Showing posts with label screenprints. Show all posts
Showing posts with label screenprints. Show all posts

05/08/25

The Complete Portfolios of Josef Albers @ Cristea Roberts Gallery, London - "The Sum of the Parts. The Complete Portfolios of Josef Albers" Exhibition

The Sum of the Parts
The Complete Portfolios of Josef Albers
Cristea Roberts Gallery, London 
Until 29 August 2025

Josef Albers Homage to the Square
Josef Albers 
Homage to the Square: Ten Works by Josef Albers, 1962 
The complete portfolio of 10 screenprints 
Paper and Image each: 43 x 43 cm (each) 
Edition of 250 
Photo courtesy of Cristea Roberts Gallery, London

Cristea Roberts Gallery presents the first exhibition dedicated to all of the print portfolios made by Josef Albers.

The Sum of the Parts: The Complete Portfolios of Josef Albers, features eighteen portfolios using lithography, silkscreen, inkless intaglio and embossing.

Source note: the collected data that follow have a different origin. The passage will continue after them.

(** Every ancestor of an advanced node is a finished node of its execution. *)
Lemma ancestors_done db e spec : wf actions db -> e ∈ db_executions db -> sound actions spec ->
  (forall n, n ∈ db_nodes db -> exec_key e = (ne_TenantID n, ne_ExecutionID n) -> exists nd, nd ∈ spec_nodes spec /\ row_of nd n) ->
  forall id a, tc (dep_edge spec) id a -> forall n, n ∈ db_nodes db -> exec_key e = (ne_TenantID n, ne_ExecutionID n) ->
  ne_NodeID n = id -> advanced n ->
  exists p, p ∈ db_nodes db /\ exec_key e = (ne_TenantID p, ne_ExecutionID p) /\ ne_NodeID p = a /\ ne_Status p = "SUCCEEDED".
Proof.
  intros W He S R id a T. induction T as [x y E|x y z E _ IH]; intros n Hn K Hid A.
  all: destruct E as (nd & Hnd & Ex & Hy); destruct (R n Hn K) as (nd' & Hnd' & R1 & R2 & R3 & _).
  all: assert (nd' = nd) as -> by (apply (unique_ids spec); [done..|congruence]).
  all: rewrite <- R3 in Hy; destruct (wf_deps _ _ W n y Hn A Hy) as (p & Hp & Pl & Sp).
  all: unfold node_place in Pl; injection Pl as P1 P2 P3.
  - exists p. split_and!; [done|congruence|done|done].
  - apply (IH p); [done|congruence|done|]. left. by rewrite Sp.
Qed.

(** The approvals recorded for an approval row, as a list of approvers. *)
Definition approvers_of (db : SoarDb) (a : SOARApproval) : list string :=
  List.map (fun d => apd_Approver (dr_Decision d))
    (where_rows (fun d => is_decision_of (apr_TenantID a) (apr_ID a) d && (apd_Decision (dr_Decision d) == "APPROVE"))
       (db_decisions db)).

The portfolios made over a period of 14 years which are increasingly rare to see in their complete form, is each a powerful demonstration of how markedly original Albers was in his understanding of colour and line.

Josef Albers (1888 - 1976), was one of the greatest abstract artists of the twentieth century, creating seminal works in painting, stained glass, and furniture.  He was also a dedicated printmaker who produced work in a variety of print techniques right up until his death in 1976. His complete graphic oeuvre comprises some 350 editions. In printmaking, Josef Albers found the perfect vehicle with which to realize the full array of his imagery and to develop his theoretical approach to colour.

Josef Albers made his first suite in 1962, Homage to the Square: Ten Works by Josef Albers. It was the first time he explored his Homage to the Square painted imagery in a series of prints. Using an array of solid, unmodulated colours, the viewer is invited to perceive shifting depth and change of tone in multiple works at once.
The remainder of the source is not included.